Bild: Landesweit gab es Demonstrationen gegen das Rittenhouse-Urteil, wie hier …
NEW YORK | taz | Kyle Rittenhouse, der als 17jähriger mit einem
halbautomatischen Gewehr bei einer nächtlichen Antirassismus-Demonstration
in Kenosha, Wisconsin, zwei Männer erschossen und einen dritten verletzt
hat, ist unschuldig. So haben es die Geschworenen nach viertägigen
Beratungen entschieden. Der inzwischen 18jährige sackte zusammen, als er am
Freitag Nachmittag seinen Freispruch hörte. Die Eltern von Anthony Huber,
einem seiner Opfer, erklärten bitter: „Das Urteil bedeutet, dass die
Person, die unseren Sohn ermordet hat, nicht zur Verantwortung gezogen
wird. Es sendet die inakzeptable Botschaft aus, dass bewaffnete Zivilisten
in jeder Stadt auftauchen, zu Gewalt anstiften und dann die von ihnen
geschaffene Gefahr nutzen können, um das Erschießen von Menschen auf der
Straße zu rechtfertigen.“
Der Freispruch löste umgehend leidenschaftliche Reaktionen aus. Rechte, die
Rittenhouse seit seiner tödlichen Schüsse als patriotischen Helden feiern
und Millionen für seine Kaution und seine Verteidigung gesammelt haben,
jubelten am Freitag. Ex-Präsident Donald Trump gratulierte dem Teenager.

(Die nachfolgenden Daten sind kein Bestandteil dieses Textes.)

(** Which requests are refused, and why. *)
Lemma setHolidayWeeksTx_fail userID weeks w e w' :
  setHolidayWeeksTx userID weeks w = (Fail e, w') ->
  let existing := loadHolidayWeeks (wdb w) userID in
  let requested := list_to_set (map mondayOf weeks) : gset Z in
  let current := mondayOf (wclock w) in
  (e = ErrValidation /\ exists week, week ∈ requested /\ week < current /\ week ∉ existing) \/
  (e = ErrConflict /\ newlyExceedsBudget existing (final_weeks current existing requested) = true) \/
  (e = ErrOther /\ userID ∉ db_users (wdb w)).
Proof.
  intros H existing requested current. unfold setHolidayWeeksTx in H. cbv zeta in H.
  rewrite (bind_step _ get_db _ _ _ eq_refl), (bind_step _ time_Now _ _ _ eq_refl) in H.
  fold existing requested current in H.
  destruct (existsb _ (elements requested)) eqn:Ev.
  { rewrite (bind_abort _ _ w ErrValidation w) in H by reflexivity. injection H as <- _. left. split; [done|].
    apply existsb_exists in Ev as (v & Hin & Hv). apply list_elem_of_In, elem_of_elements in Hin.
    apply andb_true_iff in Hv as [Hlt Hn]. apply Z.ltb_lt in Hlt. apply negb_true_iff, bool_decide_eq_false in Hn. eauto. }
  rewrite (bind_step _ (require (negb false) ErrValidation) w tt w) in H by reflexivity.
  destruct (newlyExceedsBudget existing (final_weeks current existing requested)) eqn:Eb.
  { rewrite (bind_abort _ _ w ErrConflict w) in H by reflexivity. injection H as <- _. by right; left. }
  rewrite (bind_step _ (require (negb false) ErrConflict) w tt w) in H by reflexivity.
  rewrite (bind_step _ (modify _) w tt _ eq_refl) in H. right. right.
  apply bind_fail in H as [H|(? & w1 & _ & H)]; [|done]. unfold require in H. case_match; [done|]. injection H as <- _. split; [done|].
  match goal with E : _ || _ = false |- _ => apply orb_false_iff in E as [_ E]; by apply bool_decide_eq_false in E end.
Qed.

(** The budget over weeks of the calendar. *)
Lemma budget_kept lo (existing final : gset Z) :
  lo mod 7 = 4 -> (forall week, week ∈ final -> calendar lo week) ->
  newlyExceedsBudget existing final = false -> final ⊆ existing \/ forall t, in_year t (toSlice final) <= HolidayBudgetWeeks.
Proof.
  intros Hlo Hc H. unfold newlyExceedsBudget in H. destruct (decide (final ⊆ existing)) as [|Hn]; [by left|].
  rewrite bool_decide_false in H by done. right. intros t.
  destruct (MaxWeeksInWindow_year (instant lo) (toSlice final)) as [U _]; [by apply calendar_mondays|]. specialize (U t). lia.
Qed.

Lemma budget_broken lo (existing final : gset Z) :
  lo mod 7 = 4 -> (forall week, week ∈ final -> calendar lo week) ->
  newlyExceedsBudget existing final = true ->
  ~ final ⊆ existing /\ exists t, HolidayBudgetWeeks < in_year t (toSlice final).
Proof.
  intros Hlo Hc H. unfold newlyExceedsBudget in H. destruct (decide (final ⊆ existing)) as [|Hn].
  { by rewrite bool_decide_true in H. }
  rewrite bool_decide_false in H by done. split; [done|].
  destruct (MaxWeeksInWindow_year (instant lo) (toSlice final)) as (_ & _ & E); [by apply calendar_mondays|].
  destruct E as (t & _ & E).
  - intros E0. rewrite E0 in H. discriminate H.
  - exists t. lia.
Qed.

(** What SetHolidayWeeks leaves.  A week before the current one stays exactly as it
    was on record, the current week is never taken off, the future is exactly what was
    asked for, and nobody else's weeks move.  A request with a week on it that was not
    on record before leaves at most eight weeks in any 52, wherever they are cut; one
    without leaves a subset; so whoever was within the budget stays within it.  A
    refusal changes nothing and is for a backdated week, for a budget it really would
    exceed, or for a user that does not exist. *)
Theorem SetHolidayWeeks_spec lo userID weeks w
    (Hlo : lo mod 7 = 4) (Hdb : forall week, week ∈ loadHolidayWeeks (wdb w) userID -> calendar lo week)
    (Hreq : forall t, t ∈ weeks -> calendar lo (mondayOf t)) :
  let existing := loadHolidayWeeks (wdb w) userID in
  let requested := list_to_set (map mondayOf weeks) : gset Z in
  let current := mondayOf (wclock w) in
  match SetHolidayWeeks userID weeks w with
  | (Ok _, w') =>
    let final := loadHolidayWeeks (wdb w') userID in
    (forall week, week < current -> week ∈ final <-> week ∈ existing) /\
    (current ∈ final <-> current ∈ existing \/ current ∈ requested) /\
    (forall week, current < week -> week ∈ final <-> week ∈ requested) /\
    (forall week, week ∈ final -> calendar lo week) /\
    (final ⊆ existing \/ forall t, in_year t (toSlice final) <= HolidayBudgetWeeks) /\
    ((forall t, in_year t (toSlice existing) <= HolidayBudgetWeeks) -> forall t, in_year t (toSlice final) <= HolidayBudgetWeeks) /\
    (forall other, other ≠ userID -> loadHolidayWeeks (wdb w') other = loadHolidayWeeks (wdb w) other)
  | (Fail e, w') =>
    wdb w' = wdb w /\
    ((e = ErrValidation /\ exists week, week ∈ requested /\ week < current /\ week ∉ existing) \/
     (e = ErrConflict /\ exists t, HolidayBudgetWeeks < in_year t (toSlice (final_weeks current existing requested))) \/
     (e = ErrOther /\ userID ∉ db_users (wdb w)))
  end.
Proof.
  intros existing requested current.
  assert (Hc : forall v, v ∈ final_weeks current existing requested -> calendar lo v).
  { intros v Hv. unfold final_weeks in Hv. apply elem_of_union in Hv as [Hv|Hv].
    - apply elem_of_filter in Hv as [_ Hv]. by apply Hdb.
    - apply elem_of_list_to_set, list_elem_of_fmap in Hv as (t & -> & Ht). by apply Hreq. }
  destruct (SetHolidayWeeks userID weeks w) as [[x|e] w'] eqn:H.
  - unfold SetHolidayWeeks in H. apply inTx_inv, setHolidayWeeksTx_ok in H. cbv zeta in H.
    destruct H as (Hback & Hb & Hf & Ho). fold existing requested current in Hback, Hb, Hf. cbv zeta. rewrite Hf.
    assert (Hbud := budget_kept lo existing _ Hlo Hc Hb).
    assert (M : forall v, v ∈ final_weeks current existing requested <-> (v <= current /\ v ∈ existing) \/ v ∈ requested)
      by (intros v; unfold final_weeks; by rewrite elem_of_union, elem_of_filter).
    split; [|split; [|split; [|split; [exact Hc|split; [exact Hbud|split; [|exact Ho]]]]]].
    + intros v Hv. rewrite M. split; [|left; split; [lia | done]]. intros [[_ ?]|Hr]; [done | by apply Hback].
    + rewrite M. split; [tauto|]. intros [?|?]; [left; split; [lia | done] | by right].
    + intros v Hv. rewrite M. split; [|by right]. intros [[? _]|?]; [lia | done].
    + intros He t. destruct Hbud as [Hs|Hy]; [|apply Hy]. pose proof (in_year_mono t _ _ Hs). specialize (He t). lia.
  - split; [by eapply inTx_fail|]. unfold SetHolidayWeeks, inTx in H.
    destruct (setHolidayWeeksTx userID weeks w) as [[x|e'] w1] eqn:E; [done|]. injection H as -> _.
    apply setHolidayWeeksTx_fail in E. cbv zeta in E. fold existing requested current in E.
    destruct E as [E|[[-> E]|E]]; [by left | | by right; right]. right. left. split; [done|].
    by apply (budget_broken lo existing).
Qed.

(** A user with the current week and last week on record asks for the current week, and
    for next week: 1970-01-05 is the Monday after the sample's clock. *)
Definition holiday_world : World :=
  mkWorld (set_holidays (fun _ => {[(10, -3); (10, -10); (11, 4)]}) sample_db) [] second second.

Lemma SetHolidayWeeks_spec_witness :
  (SetHolidayWeeks 10 [4 * day; -3 * day] holiday_world).1 = Ok tt /\
  let final := loadHolidayWeeks (wdb (SetHolidayWeeks 10 [4 * day; -3 * day] holiday_world).2) 10 in
  final = {[-10; -3; 4]} /\ (forall t, in_year t (toSlice final) <= 8).
Proof.
  assert (Hdb : forall week, week ∈ loadHolidayWeeks (wdb holiday_world) 10 -> calendar (-3500 - 3) week).
  { intros v Hv. assert (E : loadHolidayWeeks (wdb holiday_world) 10 = {[-3; -10]}) by (vm_compute; reflexivity).
    rewrite E in Hv. apply elem_of_union in Hv as [->%elem_of_singleton| ->%elem_of_singleton]; split; [done | lia | done | lia]. }
  assert (Hreq : forall t, t ∈ [4 * day; -3 * day] -> calendar (-3500 - 3) (mondayOf t)).
  { intros t Ht. apply elem_of_cons in Ht as [->|Ht]; [by vm_compute|]. apply elem_of_cons in Ht as [->|Ht]; [by vm_compute|].
    by apply elem_of_nil in Ht. }
  pose proof (SetHolidayWeeks_spec (-3500 - 3) 10 [4 * day; -3 * day] holiday_world eq_refl Hdb Hreq) as S. cbv zeta in S.
  destruct (SetHolidayWeeks 10 [4 * day; -3 * day] holiday_world) as [r w'] eqn:E.
  assert (Er : r = Ok tt) by (apply (f_equal fst) in E; vm_compute in E; by subst).
  subst r. split; [done|]. cbn [snd]. split.
  - apply (f_equal snd) in E. cbn [snd] in E. rewrite <- E. vm_compute. reflexivity.
  - destruct S as (_ & _ & _ & _ & [Hs|Hs] & _); [|exact Hs]. exfalso.
    assert (H4 : 4 ∈ loadHolidayWeeks (wdb w') 10).
    { apply (f_equal snd) in E. cbn [snd] in E. rewrite <- E. apply (bool_decide_unpack _). vm_compute. exact I. }
    apply Hs in H4. destruct (Hdb 4 H4) as [_ H5].
    assert (E4 : bool_decide (4 ∈ loadHolidayWeeks (wdb holiday_world) 10) = false) by (vm_compute; reflexivity).
    apply bool_decide_eq_false in E4. done.
Defined.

Verschiedene republikanische Abgeordnete boten ihm Praktika in ihren Büros
im US-Kongress an. Und der Fernsehsender Fox News hat ihn für Montag zu
einem Exklusivinterview eingeladen.
Linke und Bürgerrechtsaktivisten gingen am Freitag Abend in zahlreichen
Städten auf die Straße, um gegen den Freispruch zu demonstrieren. Viele
Demonstranten nannten den frei gesprochenen Rittenhouse einen „Mörder“.

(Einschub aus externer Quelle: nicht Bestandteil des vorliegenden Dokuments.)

(** ** One process *)

(** Where a goroutine of [run] stands: at the select, in [call], at [finish] (with a
    slot to give back, or without), or past it with the deferred calls to make. *)
Inductive Phase :=
| Queued
| Working
| Finishing (slot : bool) (out : Outcome)
| Exiting (slot : bool).

Record Task := mkTask { task_Job : uuid; task_Phase : Phase }.

(** The statements of Shutdown: not called, [closed] set, base cancelled, returned
    with the claims given up or not. *)
Inductive ShutdownPC := NotShut | Closed | Draining | Stopped (released : bool).

Record Runner := mkRunner {
  rn_owner : uuid;
  rn_leaseTTL : Z;
  (** base.Err() is not nil *)
  rn_cancelled : bool;
  (** the length of the channel [slots] *)
  rn_slots : Z;
  rn_closed : bool;
  (** the goroutines the WaitGroup counts *)
  rn_tasks : gmap nat Task;
  rn_shutdown : ShutdownPC;
  (** the jobs whose outcome the log says could not be recorded *)
  rn_unrecorded : list uuid;
}.

Definition New (owner : uuid) : Runner :=
  mkRunner owner DefaultLeaseTTL false 0 false ∅ NotShut [].

Definition lease (r : Runner) : JobLease := mkLease (rn_owner r) (rn_leaseTTL r).

Definition set_tasks (f : gmap nat Task -> gmap nat Task) (r : Runner) : Runner :=
  mkRunner (rn_owner r) (rn_leaseTTL r) (rn_cancelled r) (rn_slots r) (rn_closed r) (f (rn_tasks r))
    (rn_shutdown r) (rn_unrecorded r).
Definition set_slots (f : Z -> Z) (r : Runner) : Runner :=
  mkRunner (rn_owner r) (rn_leaseTTL r) (rn_cancelled r) (f (rn_slots r)) (rn_closed r) (rn_tasks r)
    (rn_shutdown r) (rn_unrecorded r).
Definition set_shutdown (cancelled closed : bool) (pc : ShutdownPC) (r : Runner) : Runner :=
  mkRunner (rn_owner r) (rn_leaseTTL r) cancelled (rn_slots r) closed (rn_tasks r) pc (rn_unrecorded r).
Definition log_unrecorded (id : uuid) (r : Runner) : Runner :=
  mkRunner (rn_owner r) (rn_leaseTTL r) (rn_cancelled r) (rn_slots r) (rn_closed r) (rn_tasks r)
    (rn_shutdown r) (id :: rn_unrecorded r).

(** ** Methods *)

(** Start-up: one sweep. *)
Definition Recover (r : Runner) : Tx unit := FailOrphanedJobs (rn_owner r) ;; mret tt.

Definition with_lease (l : JobLease) (nj : NewJob) : NewJob :=
  mkNewJob (nj_StorageID nj) (nj_Kind nj) (nj_CreatedBy nj) (nj_ImageFilename nj) (nj_LocationHintID nj) l.

(** The new goroutine gets the number [g]. *)
Definition Submit (g : nat) (nj : NewJob) (r : Runner) (w : World) : Res (uuid * Job) * Runner * World :=
  if rn_closed r then (Fail ErrShutDown, r, w)
  else
    match CreateJob (with_lease (lease r) nj) w with
    | (Fail e, w') => (Fail e, r, w')
    | (Ok job, w') => (Ok job, set_tasks <[g := mkTask job.1 Queued]> r, w')
    end.

Definition Resubmit (g : nat) (storageID id : uuid) (r : Runner) (w : World) : Res unit * Runner * World :=
  if rn_closed r then (Fail ErrShutDown, r, w)
  else
    match RequeueJob storageID id (lease r) w with
    | (Fail e, w') => (Fail e, r, w')
    | (Ok _, w') => (Ok tt, set_tasks <[g := mkTask id Queued]> r, w')
    end.

(** The statement [finish] makes: which outcome a job's row records. *)
Definition record_outcome (r : Runner) (id : uuid) (out : Outcome) : Tx unit :=
  match out with
  | Returned None => FailJob id GenericFailure
  | Returned (Some payload) => CompleteJob id payload
  | Errored err =>
    if rn_cancelled r then FailJob id InterruptedJobError
    else if we_DeadlineExceeded err then FailJob id TimeoutFailure
    else FailJob id (default GenericFailure (we_UserMessage err))
  end.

Aber zugleich zogen sie auch den Richter von Kenosha zur Verantwortung.
„Der KKK ist in den Gerichten“ war auf einem Transparent der New Yorker
Demonstration zu lesen. Der KKK – für Ku-Klux-Klan – ist ein gewalttätige…

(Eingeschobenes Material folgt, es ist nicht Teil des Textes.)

(* ===== verification/ImagesSpec.v ===== *)
(** * What stripping an image leaves of it

    The index loops over untrusted bytes never panic and always end; what they
    visit is described by a grammar of the file ([jpeg_header], [png_chunks]); what
    they read of the orientation is what the TIFF layout says ([tiff_orientation]);
    the stripped file is the same file without the metadata of its header; and turning
    the pixels loses none. *)

From Stdlib Require Import String Strings.Byte.
From S2P Require Import Prelude Images.

#[local] Open Scope list_scope.
#[local] Open Scope Z_scope.

(** ** Bytes *)

Lemma u8_range b : 0 <= u8 b < 256.
Proof. unfold u8. pose proof (Byte.to_N_bounded b). lia. Qed.

Lemma to_byte_u8 b : to_byte (u8 b) = b.
Proof. destruct b; reflexivity. Qed.

Lemma u8_to_byte z : u8 (to_byte z) = z mod 256.
Proof.
  unfold to_byte. pose proof (Z.mod_pos_bound z 256 ltac:(lia)) as H.
  destruct (Byte.of_N (Z.to_N (z mod 256))) as [b|] eqn:E; cbn.
  - apply Byte.to_of_N in E. unfold u8. rewrite E. lia.
  - apply Byte.of_N_None_iff in E. lia.
Qed.

Lemma u8_inj a b : u8 a = u8 b -> a = b.
Proof. intros E. by rewrite <- (to_byte_u8 a), E, to_byte_u8. Qed.

Lemma u8_eqb a b : (u8 a =? u8 b) = bool_decide (a = b).
Proof.
  case_bool_decide as E; [subst; apply Z.eqb_refl|]. apply Z.eqb_neq. intros H. by apply E, u8_inj.
Qed.

(** The two length bytes, read and written. *)
Lemma lor_shift a n lo : 0 <= n -> 0 <= lo < 2 ^ n -> Z.lor (Z.shiftl a n) lo = a * 2 ^ n + lo.
Proof.
  intros Hn H. assert (D : Z.land (Z.shiftl a n) lo = 0).
  { rewrite <- (Z.mod_small lo (2 ^ n)) by lia. rewrite <- Z.land_ones by lia.
    rewrite (Z.land_comm lo), Z.land_assoc, Z.land_ones, Z.shiftl_mul_pow2, Z_mod_mult by lia. apply Z.land_0_l. }
  pose proof (Z.add_lor_land (Z.shiftl a n) lo) as E. rewrite D, Z.shiftl_mul_pow2 in E by lia.
  rewrite Z.shiftl_mul_pow2 by lia. lia.
Qed.

Lemma lor_bytes hi lo : 0 <= lo < 256 -> Z.lor (Z.shiftl hi 8) lo = hi * 256 + lo.
Proof. intros H. rewrite lor_shift; [done | lia | done]. Qed.

Lemma length_bytes n : 0 <= n < 65536 -> Z.lor (Z.shiftl (u8 (to_byte (Z.shiftr n 8))) 8) (u8 (to_byte n)) = n.
Proof.
  intros H. rewrite lor_bytes by apply u8_range. rewrite !u8_to_byte, Z.shiftr_div_pow2 by lia.
  change (2 ^ 8) with 256. rewrite (Z.mod_small (n / 256)); [|split; [apply Z.div_pos; lia | apply Z.div_lt_upper_bound; lia]].
  pose proof (Z.div_mod n 256 ltac:(lia)). lia.
Qed.

(** ** Slices of a file seen from an offset *)

Section slices.
Context (pre l : list byte).

Lemma len_app {A} (a b : list A) : len (a ++ b) = len a + len b.
Proof. unfold len. rewrite length_app. lia. Qed.

Lemma len_nil {A} : len (@nil A) = 0.
Proof. done. Qed.

Lemma len_nonneg {A} (a : list A) : 0 <= len a.
Proof. unfold len. lia. Qed.

Lemma at_app k : 0 <= k -> at_ (pre ++ l) (len pre + k) = l !! Z.to_nat k.
Proof.
  intros Hk. unfold at_, len. rewrite (proj2 (Z.ltb_ge _ _)) by lia.
  rewrite lookup_app_r by lia. f_equal. lia.
Qed.

Lemma at_app0 : at_ (pre ++ l) (len pre) = l !! 0%nat.
Proof. pose proof (at_app 0 ltac:(lia)) as E. by rewrite Z.add_0_r in E. Qed.

Lemma slice_app a b : 0 <= a <= b -> b <= len l ->
  slice (pre ++ l) (len pre + a) (len pre + b) = Some (take (Z.to_nat (b - a)) (drop (Z.to_nat a) l)).
Proof.
  intros Ha Hb. unfold slice. rewrite len_app. pose proof (len_nonneg pre).
  rewrite !(proj2 (Z.leb_le _ _)) by lia. cbn [andb]. f_equal.
  replace (len pre + b - (len pre + a)) with (b - a) by lia.
  replace (Z.to_nat (len pre + a)) with (length pre + Z.to_nat a)%nat by (unfold len; lia).
  by rewrite drop_app_add.
Qed.
End slices.

(** ** Numbers in an EXIF block *)

Lemma Uint16_cons big b0 b1 b :
  Uint16 big (b0 :: b1 :: b) = Some (if big then u8 b0 * 256 + u8 b1 else u8 b1 * 256 + u8 b0).
Proof.
  rewrite <- !lor_bytes by apply u8_range. destruct big.
  - change (Some (Z.lor (u8 b1) (Z.shiftl (u8 b0) 8)) = Some (Z.lor (Z.shiftl (u8 b0) 8) (u8 b1))). by rewrite Z.lor_comm.
  - change (Some (Z.lor (u8 b0) (Z.shiftl (u8 b1) 8)) = Some (Z.lor (Z.shiftl (u8 b1) 8) (u8 b0))). by rewrite Z.lor_comm.
Qed.

Lemma Uint32_total big b : 4 <= len b -> exists v, Uint32 big b = Some v /\ 0 <= v.
Proof.
  unfold len. intros H. destruct b as [|b0 [|b1 [|b2 [|b3 b]]]]; try (cbn in H; lia).
  assert (P : forall x y z t, 0 <= Z.lor (u8 x) (Z.lor (Z.shiftl (u8 y) 8) (Z.lor (Z.shiftl (u8 z) 16) (Z.shiftl (u8 t) 24)))).
  { intros x y z t. pose proof (u8_range x). pose proof (u8_range y). pose proof (u8_range z). pose proof (u8_range t).
    rewrite !Z.lor_nonneg, !Z.shiftl_nonneg. lia. }
  destruct big; (eexists; split; [reflexivity | apply P]).
Qed.

(** ** The grammar of a JPEG's header *)

(** How the header ends: at the scan, at an end-of-image marker, or with the file. *)
Inductive Ending := AtScan | AtEOI | AtEnd.

Definition Segment : Type := byte * list byte.

(** Markers that open an ordinary segment with a length. *)
Definition ordinary (m : byte) : bool :=
  negb (is_byte m 255) && negb (u8 m =? u8 markerEOI) && negb (isStandaloneMarker m) &&
  negb (u8 m =? u8 markerSOI) && negb (u8 m =? u8 markerSOS).

(** A payload a two-byte length can name. *)
Definition fits (payload : list byte) : Prop := len payload + 2 < 65536.

(** [jpeg_header l segs e t]: the bytes after SOI are a header with the segments
    [segs], which ends as [e] says, and then [t]. *)
Inductive jpeg_header : list byte -> list Segment -> Ending -> list byte -> Prop :=
| hd_short l : len l <= 1 -> jpeg_header l [] AtEnd []
| hd_fill k : jpeg_header (replicate k xff ++ [xff]) [] AtEnd []
| hd_eoi k rest : jpeg_header (replicate k xff ++ [xff; markerEOI] ++ rest) [] AtEOI rest
| hd_alone k m rest segs e t :
    isStandaloneMarker m || (u8 m =? u8 markerSOI) = true -> jpeg_header rest segs e t ->
    jpeg_header (replicate k xff ++ [xff; m] ++ rest) segs e t
| hd_scan k payload rest :
    fits payload -> jpeg_header (replicate k xff ++ write_segment markerSOS payload ++ rest) [(markerSOS, payload)] AtScan rest
| hd_segment k m payload rest segs e t :
    ordinary m = true -> fits payload -> jpeg_header rest segs e t ->
    jpeg_header (replicate k xff ++ write_segment m payload ++ rest) ((m, payload) :: segs) e t.

(** [jpeg_read l segs]: the bytes after SOI begin with the segments [segs]; what comes
    then is not looked at. *)
Inductive jpeg_read : list byte -> list Segment -> Prop :=
| rd_stop l : jpeg_read l []
| rd_alone k m rest segs :
    isStandaloneMarker m || (u8 m =? u8 markerSOI) = true -> jpeg_read rest segs ->
    jpeg_read (replicate k xff ++ [xff; m] ++ rest) segs
| rd_segment k m payload rest segs :
    ordinary m = true -> fits payload -> jpeg_read rest segs ->
    jpeg_read (replicate k xff ++ write_segment m payload ++ rest) ((m, payload) :: segs).

(** ** Fill bytes *)

Lemma split_fill (l : list byte) : exists k rest, l = replicate k xff ++ rest /\ (rest = [] \/ exists m r, rest = m :: r /\ is_byte m 255 = false).
Proof.
  induction l as [|b l (k & rest & -> & H)]; [exists 0%nat, []; auto|].
  destruct (is_byte b 255) eqn:E.
  - exists (S k), rest. split; [|done]. cbn. f_equal. apply u8_inj. unfold is_byte in E. apply Z.eqb_eq in E. by rewrite E.
  - exists 0%nat, (b :: replicate k xff ++ rest). split; [done|]. right. eauto.
Qed.

Lemma fill_end_ok fuel pre k rest :
  (length rest + k < fuel)%nat -> (rest = [] \/ exists m r, rest = m :: r /\ is_byte m 255 = false) ->
  fill_end fuel (pre ++ replicate k xff ++ rest) (len pre) = Some (len pre + Z.of_nat k).
Proof.
  intros Hf Hr. revert pre fuel Hf. induction k as [|k IH]; intros pre fuel Hf; (destruct fuel as [|fuel]; [lia|]).
  - cbn [replicate app fill_end]. destruct Hr as [-> | (m & r & -> & Hm)].
    + rewrite app_nil_r, Z.ltb_irrefl. by rewrite Z.add_0_r.
    + rewrite len_app. rewrite (proj2 (Z.ltb_lt _ _)) by (unfold len; cbn; lia).
      rewrite at_app0. cbn. rewrite Hm. by rewrite Z.add_0_r.
  - cbn [replicate app fill_end]. rewrite len_app. rewrite (proj2 (Z.ltb_lt _ _)) by (unfold len; cbn; lia).
    rewrite at_app0. cbn [lookup list_lookup mbind option_bind].
    change (is_byte xff 255) with true. cbn iota.
    replace (pre ++ xff :: replicate k xff ++ rest) with ((pre ++ [xff]) ++ replicate k xff ++ rest) by (by rewrite <- app_assoc).
    replace (len pre + 1) with (len (pre ++ [xff])) by (rewrite len_app; done).
    rewrite IH by lia. rewrite len_app. f_equal. unfold len. cbn. lia.
Qed.

Lemma isff_ff k (rest : list byte) : (replicate k xff ++ xff :: rest) !! 0%nat = Some xff.
Proof. by destruct k. Qed.

(** ** The loop at one marker *)

Section loop.
Context {A : Type} (visit : A -> byte -> list byte -> A * bool).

rassistischer Geheimbund. Statt den Namen des Todesschützen zu nennen,
riefen Demonstranten die Namen von Rittenhouses Opfern, sowie die Namen der
Opfer von rassistischer Polizeigewalt.
Demokratische Spitzenpolitiker reagierten unterschiedlich auf den
Freispruch. US-Präsident Joe Biden hat Rittenhouse in seinem Wahlkampf im
vergangenen Jahr einen „White Supremacist“ – weißen Rassisten – genann…
Freitag Nachmittag gab sich der US-Präsident zurückhaltender. „Obwohl das
Urteil in Kenosha bei vielen Amerikanern ein Gefühl des Ärgers und der
Sorge zurücklassen wird, und dazu gehöre ich auch, müssen wir anerkennen,
dass die Geschworenen gesprochen haben.“ sagte er.
Der Chef des Justizausschusses im Repräsentantenhaus hingegen, [1][der
Demokrat Jerry Nadler, sprach von einem „Justizirrtum, der einen
gefährlichen Präzedenzfall schafft.“] Und in New York kommentierten sowohl
die Gouverneurin Kathy Hochul als auch der scheidende sowie der künftige
Bürgermeister der City, Bill de Blasio und Eric Adams, den Freispruch mit
Worten wie: „Dies ist keine Gerechtigkeit“.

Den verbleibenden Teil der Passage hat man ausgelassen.